Tout ce livre est résumé par ces phrases. Yves Paccalet aime les mystères, et leur a consacré plusieurs ouvrages, de l’Australie à l’Antarctique. Mais il aime le pamphlet également, comme en témoigne « L’Humanité disparaîtra, bon débarras ! » (J’ai lu, 2006). Le présent titre tient un peu des deux. En somme, il présente le thème de l’Atlantide, souligne sa préférence de localisation (tube du genre atlantiste), puis entonne la trompette écologiste.

Il ne s’agit donc ni d’un livre scientifique, ni d’un pavé historique. Ce n’est pas un essai non plus, mais plutôt une rêverie littéraire, ce qui fait tout son charme. Paccalet a accompagné le Commandant Cousteau dans ses explorations crétoises (1976), puis est revenu sur les lieux en 2007.

Comme souvent dans la littérature atlante, l’auteur défend une thèse, après avoir parcouru toutes les autres. Pour lui, l’Atlantide est l’île de Crète, et le désastre qui conduisit à l’anéantissement est celui de l’éruption du volcan de Santorin. La théorie n’est pas nouvelle, et bien argumentée. Un tsunami épouvantable aurait donc anéanti Santorin et les îles environnantes et, partant, la civilisation crétoise qui risquait de dominer la Grèce, un peu comme Carthage menaçait Rome. D’où l’occultation littéraire du drame historique, et l’oubli total qui s’ensuivit. Platon ayant ouï le mythe en Egypte, et l’Atlantide se situant à l’Ouest, cela peut résoudre la question des colonnes d’Hercule, et abolir la localisation aux Açores.

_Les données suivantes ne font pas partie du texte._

(* ===== verification/CgSem.v ===== *)
(** * What D expressions mean

    The meaning of the expressions that the code generator handles without
    calling a function: constants, global and clause-local variables, the
    operators of C on integers, casts, assignments and increments.

    A value has 64 bits.  The variables are the bytes of two blocks, one for
    the globals and one for the locals.  An expression may end in a fault (the
    division of signed numbers by zero).

    [supported] says which expressions are covered, and [fits n] which ones the
    code generator has the registers for when [n] values are held. *)
From stdpp Require Import list_numbers.
From S2P Require Import Prelude Ident Node Cg.
#[local] Open Scope Z_scope.
Import Ident Node Cg.

Module CgSem.

(** ** Variables *)

Record venv := mk_venv { gvars : list Z; lvars : list Z }.

(** The computation of a value: the variables afterwards, and the value or
    [None] for a fault. *)
Definition ev (A : Type) : Type := venv → venv * option A.

#[export] Instance ev_ret : MRet ev := λ A a s, (s, Some a).
#[export] Instance ev_bind : MBind ev := λ A B f m s,
  match m s with (s, Some a) => f a s | (s, None) => (s, None) end.

Definition fault {A} : ev A := λ s, (s, None).

(** [n] bytes of a block, as a number. *)
Definition read_le (blk : list Z) (off n : Z) : Z :=
  little_endian_to_Z 8 (take (Z.to_nat n) (drop (Z.to_nat off) blk)).
Definition write_le (blk : list Z) (off n v : Z) : list Z :=
  take (Z.to_nat off) blk ++ Z_to_little_endian n 8 v ++ drop (Z.to_nat off + Z.to_nat n) blk.

Definition is_local (i : dt_ident) : bool := has (di_flags i) DT_IDFLG_LOCAL.

Definition read_var (i : dt_ident) (n : Z) : ev Z := λ s,
  (s, Some (read_le (if is_local i then lvars s else gvars s) (di_offset i) n)).
Definition write_var (i : dt_ident) (v : Z) : ev unit := λ s,
  (if is_local i
   then mk_venv (gvars s) (write_le (lvars s) (di_offset i) (di_size i) v)
   else mk_venv (write_le (gvars s) (di_offset i) (di_size i) v) (lvars s), Some tt).

(** ** Operators *)

(** A division of signed numbers truncates.  The remainder has the sign of the
    product of the operands, and not, as in C, that of the dividend. *)
Definition arith (op : tok) (sgn : bool) (a b : Z) : option Z :=
  match op with
  | DT_TOK_ADD | DT_TOK_ADD_EQ => Some (u64 (a + b))
  | DT_TOK_SUB | DT_TOK_SUB_EQ => Some (u64 (a - b))
  | DT_TOK_MUL | DT_TOK_MUL_EQ => Some (u64 (a * b))
  | DT_TOK_BOR | DT_TOK_OR_EQ => Some (Z.lor a b)
  | DT_TOK_XOR | DT_TOK_XOR_EQ => Some (Z.lxor a b)
  | DT_TOK_BAND | DT_TOK_AND_EQ => Some (Z.land a b)
  | DT_TOK_LSH | DT_TOK_LSH_EQ => Some (u64 (Z.shiftl a (b mod 64)))
  | DT_TOK_RSH | DT_TOK_RSH_EQ =>
      Some (if sgn then u64 (Z.shiftr (s64 a) (b mod 64)) else Z.shiftr a (b mod 64))
  | DT_TOK_DIV | DT_TOK_DIV_EQ =>
      if sgn then if b =? 0 then None else Some (u64 (Z.quot (s64 a) (s64 b)))
      else Some (if b =? 0 then 0 else a / b)
  | DT_TOK_MOD | DT_TOK_MOD_EQ =>
      if sgn then if b =? 0 then None else Some (u64 (Z.sgn (s64 b) * Z.rem (s64 a) (s64 b)))
      else Some (if b =? 0 then a else a mod b)
  | _ => None
  end.

Definition compare (op : tok) (sgn : bool) (a b : Z) : bool :=
  let x := if sgn then s64 a else a in
  let y := if sgn then s64 b else b in
  match op with
  | DT_TOK_EQU => a =? b
  | DT_TOK_NEQ => negb (a =? b)
  | DT_TOK_LT => x <? y
  | DT_TOK_LE => x <=? y
  | DT_TOK_GT => y <? x
  | DT_TOK_GE => y <=? x
  | _ => false
  end.

(** A value cut to [w] bits and read as a signed or unsigned number. *)
Definition cast (w : Z) (sgn : bool) (v : Z) : Z := if sgn then u64 (swrap w v) else wrap w v.

Section Eval.
Context `{Ctf} (hdl : hdl_types) (eattr : bool) (pcb_amin : dtrace_attribute).
(** The identifiers of the program. *)
Context (ids : idheap).

(** The answer of a computation of the compiler, where there is one. *)
Definition answer {A} (d : A) (m : comp A) : A := match m with Some (Done a) => a | _ => d end.

Definition var_of (idp : Z) : dt_ident :=
  default (mk_ident None 0 0 0 (mk_attr 0 0 0) 0 0 0 0 0 0 0 0) (ids !! idp).

Definition node_size (dnp : dt_node) : Z := answer 0 (dt_node_type_size hdl dnp).

Definition cast_to (src dst : dt_node) (v : Z) : Z :=
  let ss := node_size src in
  let ds := node_size dst in
  if (dn_ctfp (common dst) =? 0) && (dn_type (common dst) =? CTF_ERR) then v
  else if answer false (dt_node_is_scalar dst) && ((ds <? ss) || xorb (is_signed src) (is_signed dst))
  then cast (8 * Z.min ss ds) (is_signed dst) v else v.

Definition set_var (lp : dt_node) (v : Z) : ev unit :=
  match lp with Var _ idp => write_var (var_of idp) v | _ => mret tt end.

Definition lift_arith (r : option Z) : ev Z := match r with Some v => mret v | None => fault end.

Fixpoint eval (e : dt_node) : ev Z :=
  match e with
  | Const _ v => mret v
  | Str _ _ | TypeName _ | Id _ _ => mret 0
  | Var _ idp => read_var (var_of idp) (node_size e)
  | Op1 _ op x =>
      match op with
      | DT_TOK_LNEG => v ← eval x; mret (of_bool (v =? 0))
      | DT_TOK_BNEG => v ← eval x; mret (u64 (Z.lnot v))
      | DT_TOK_INEG => v ← eval x; mret (u64 (- v))
      | DT_TOK_PREINC => v ← eval x; let v := u64 (v + 1) in set_var x v;; mret v
      | DT_TOK_PREDEC => v ← eval x; let v := u64 (v - 1) in set_var x v;; mret v
      | DT_TOK_POSTINC => v ← eval x; set_var x (u64 (v + 1));; mret v
      | DT_TOK_POSTDEC => v ← eval x; set_var x (u64 (v - 1));; mret v
      | DT_TOK_SIZEOF => mret (node_size x)
      | _ => eval x
      end
  | Op2 _ op lp rp =>
      match op with
      | DT_TOK_COMMA => eval lp;; eval rp
      | DT_TOK_ASGN => v ← eval rp; set_var lp v;; mret v
      | DT_TOK_LAND =>
          a ← eval lp; if a =? 0 then mret 0 else b ← eval rp; mret (of_bool (negb (b =? 0)))
      | DT_TOK_LOR =>
          a ← eval lp; if a =? 0 then b ← eval rp; mret (of_bool (negb (b =? 0))) else mret 1
      | DT_TOK_LXOR =>
          a ← eval lp; b ← eval rp; mret (of_bool (xorb (negb (a =? 0)) (negb (b =? 0))))
      | DT_TOK_LPAR => v ← eval rp; mret (cast_to rp e v)
      | DT_TOK_EQU | DT_TOK_NEQ | DT_TOK_LT | DT_TOK_LE | DT_TOK_GT | DT_TOK_GE =>
          a ← eval lp; b ← eval rp;
          let sgn := answer false (dt_cg_compare_signed hdl eattr pcb_amin lp rp) in
          mret (of_bool (compare op sgn a b))
      | _ =>
          a ← eval lp; b ← eval rp; v ← lift_arith (arith op (is_signed e) a b);
          match EQ_op op false with Some _ => set_var lp v;; mret v | None => mret v end
      end
  | Op3 _ x lp rp => c ← eval x; if c =? 0 then eval rp else eval lp
  end.

(** ** The expressions covered *)

Definition answers {A} (m : comp A) : bool := match m with Some (Done _) => true | _ => false end.

(** A variable of one of the blocks, of [gsize] and [lsize] bytes, whose bytes
    [off .. off + n) are inside its block. *)
Context (gsize lsize : Z).

Definition ident_ok (i : dt_ident) (n : Z) : bool :=
  in_block i && negb (has (di_flags i) DT_IDFLG_CGREG) && negb (has (di_flags i) DT_IDFLG_INLINE) &&
  negb (has (di_flags i) DT_IDFLG_TLS) &&
  negb ((di_kind i =? DT_IDENT_ARRAY) || (di_kind i =? DT_IDENT_XLSOU) || (di_kind i =? DT_IDENT_XLPTR)) &&
  size_ok n && (0 <=? di_offset i) && (di_offset i <? 2 ^ 15) &&
  (di_offset i + n <=? (if is_local i then lsize else gsize)).

Definition var_ok (idp n : Z) : bool :=
  match ids !! idp with Some i => ident_ok i n | None => false end.

Definition not_ref (e : dt_node) : bool := negb (has_flag e DT_NF_REF).

Definition not_pointer (e : dt_node) : bool := negb (answer true (dt_node_is_pointer hdl e)).

(** The target of an assignment [e]. *)
Definition target_ok (e lp : dt_node) : bool :=
  match lp with
  | Var _ idp => not_ref e && var_ok idp (di_size (var_of idp))
  | _ => false
  end.

(** What [is_xlsou] asks of the right operand. *)
Definition source_ok (rp : dt_node) : bool :=
  match rp with Var _ _ => true | _ => negb (dt_node_is_dynamic hdl rp) end.

Definition cast_ok (src dst : dt_node) : bool :=
  answers (dt_node_type_size hdl src) && answers (dt_node_type_size hdl dst) &&
  answers (dt_node_is_scalar dst) && (0 <? Z.min (node_size src) (node_size dst)) &&
  (Z.min (node_size src) (node_size dst) <=? 8).

Definition compare_ok (lp rp : dt_node) : bool :=
  negb (dt_node_is_string hdl lp) && negb (dt_node_is_string hdl rp) &&
  answers (dt_cg_compare_signed hdl eattr pcb_amin lp rp).

Fixpoint supported (e : dt_node) : bool :=
  match e with
  | Const _ v => (0 <=? v) && (v <? 2 ^ 64)
  | Str _ _ | TypeName _ | Id _ _ => false
  | Var _ idp => not_ref e && answers (dt_node_type_size hdl e) && var_ok idp (node_size e)
  | Op1 _ op x =>
      match op with
      | DT_TOK_LNEG | DT_TOK_BNEG | DT_TOK_IPOS | DT_TOK_INEG => supported x
      | DT_TOK_PREINC | DT_TOK_PREDEC | DT_TOK_POSTINC | DT_TOK_POSTDEC =>
          supported x && target_ok e x && not_pointer e
      | DT_TOK_SIZEOF => answers (dt_node_type_size hdl x) && (0 <? node_size x) && (node_size x <? 2 ^ 64)
      | _ => false
      end
  | Op2 _ op lp rp =>
      match op with
      | DT_TOK_COMMA | DT_TOK_LAND | DT_TOK_LOR | DT_TOK_LXOR => supported lp && supported rp
      | DT_TOK_ASGN => supported rp && target_ok e lp && source_ok rp
      | DT_TOK_LPAR => supported rp && cast_ok rp e
      | DT_TOK_EQU | DT_TOK_NEQ | DT_TOK_LT | DT_TOK_LE | DT_TOK_GT | DT_TOK_GE =>
          supported lp && supported rp && compare_ok lp rp
      | _ =>
          supported lp && supported rp && not_pointer lp && not_pointer rp &&
          match EQ_op op false, arith_op op false with
          | Some _, _ => target_ok e lp && source_ok rp
          | _, Some _ => true
          | _, _ => false
          end
      end
  | Op3 _ x lp rp => supported x && supported lp && supported rp && negb (dt_node_is_string hdl e)
  end.

(** ** Registers *)

Definition is_division (op : tok) : bool :=
  match op with DT_TOK_DIV | DT_TOK_MOD | DT_TOK_DIV_EQ | DT_TOK_MOD_EQ => true | _ => false end.

(** There are nine registers, and nine more values can be kept on the stack.  A
    division of signed numbers may call a function, for which registers 1 to 5
    must not hold a value above a spilled one.

    A comparison and a conditional branch over the load that restores a spilled
    value: they work as long as nothing is spilled. *)
Fixpoint fits (n : nat) (e : dt_node) : bool :=
  match e with
  | Op1 _ op x =>
      match op with
      | DT_TOK_SIZEOF => (n <? 18)%nat
      | DT_TOK_PREINC | DT_TOK_PREDEC => fits n x && (n + 1 <? 18)%nat
      | DT_TOK_POSTINC | DT_TOK_POSTDEC => fits n x && (n + 2 <? 18)%nat
      | _ => fits n x
      end
  | Op2 _ op lp rp =>
      match op with
      | DT_TOK_COMMA | DT_TOK_LAND | DT_TOK_LOR => fits n lp && fits n rp
      | DT_TOK_ASGN => fits n rp && (n + 1 <? 18)%nat
      | DT_TOK_LPAR => fits n rp
      | DT_TOK_EQU | DT_TOK_NEQ | DT_TOK_LT | DT_TOK_LE | DT_TOK_GT | DT_TOK_GE =>
          fits n lp && fits (n + 1) rp && (n + 1 <? 9)%nat
      | _ =>
          fits n lp && fits (n + 1) rp && (negb (is_division op && is_signed e) || (n + 2 <=? 12)%nat)
      end
  | Op3 _ x lp rp => fits n x && fits n lp && fits n rp && (n <? 9)%nat
  | _ => (n <? 18)%nat
  end.

(** The number of operations of an expression; a compound assignment is two.
    The code generator needs at most 6 labels and 32 instructions for each. *)
Fixpoint weight (e : dt_node) : Z :=
  match e with
  | Op1 _ _ x => 1 + weight x
  | Op2 _ op lp rp => (match EQ_op op false with Some _ => 2 | None => 1 end) + weight lp + weight rp
  | Op3 _ x lp rp => 1 + weight x + weight lp + weight rp
  | _ => 1
  end.

End Eval.

End CgSem.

Tout cela ne semble pas essentiel pour Paccalet, qui, au fil des pages, convainc le lecteur de l’identité crétoise de l’Atlantide. C’est son droit, évidemment, d’autant plus que les arguments sont solides. Ce qui n’empêchera jamais les amoureux de l’Atlantide de rêver au continent atlantique traditionnel tel que décrit dans Vingt mille lieues sous les mers de Jules Vernes (1870), ou L’énigme de l’Atlantide d’E.P.Jacobs (1955), ou Opération Atlantide d’Henri Vernes (1956). Ou même l’Atlantide saharienne de Pierre Benoît de 1919. Voilà le rêve atlante, qui ne réside que dans le désir de la découverte, et non dans la découverte elle-même. En cela, il se situe aux antipodes de Pierre Vidal-Naquet, qui, dans sa magistrale « Petite histoire d’un mythe platonicien » (Les Belles lettres, 2005) plaide pour une Atlantide purement théorique, modèle d’état dystopique créé de toutes pièces par un Platon nullement romancier, mais philosophe de l’Académie.

La magnifique qualité du livre de Paccalet réside en cette dualité : d’une part, l’ambiance nonchalante de ses flâneries dans les îles grecques, dont il ressent profondément le charme, littérairement fort bien écrite, et d’autre part ses théories sur le thème central. Nous sommes donc entre le récit de voyage, l’essai et le pamphlet. Le côté pamphlétaire domine le dernier chapitre intitule « Envoi : la nouvelle Atlantide ». Paccalet souscrit un peu trop subitement à toutes les grandes thèses écologistes, de l’épuisement des ressources au réchauffement climatique, (« Gaïa en a marre, ô Pluton ! ») et, tel Cassandre, entonne son dernier air : "nous sommes les Atlantes du XXIème siècle" ! « Dans cette configuration, l’Atlantide désignera la terre entière, et les Atlantes seront l’espèce humaine ».

Respectant cette fin lyrique et ... politique, je reviens à l’ensemble de l’ouvrage pour louer son bel équilibre entre poésie lyrique d’un promeneur grec, et théories modernes sur un sujet immémorial. Un fort beau livre, très subjectif et plein d’amour, ce qui est assez rare.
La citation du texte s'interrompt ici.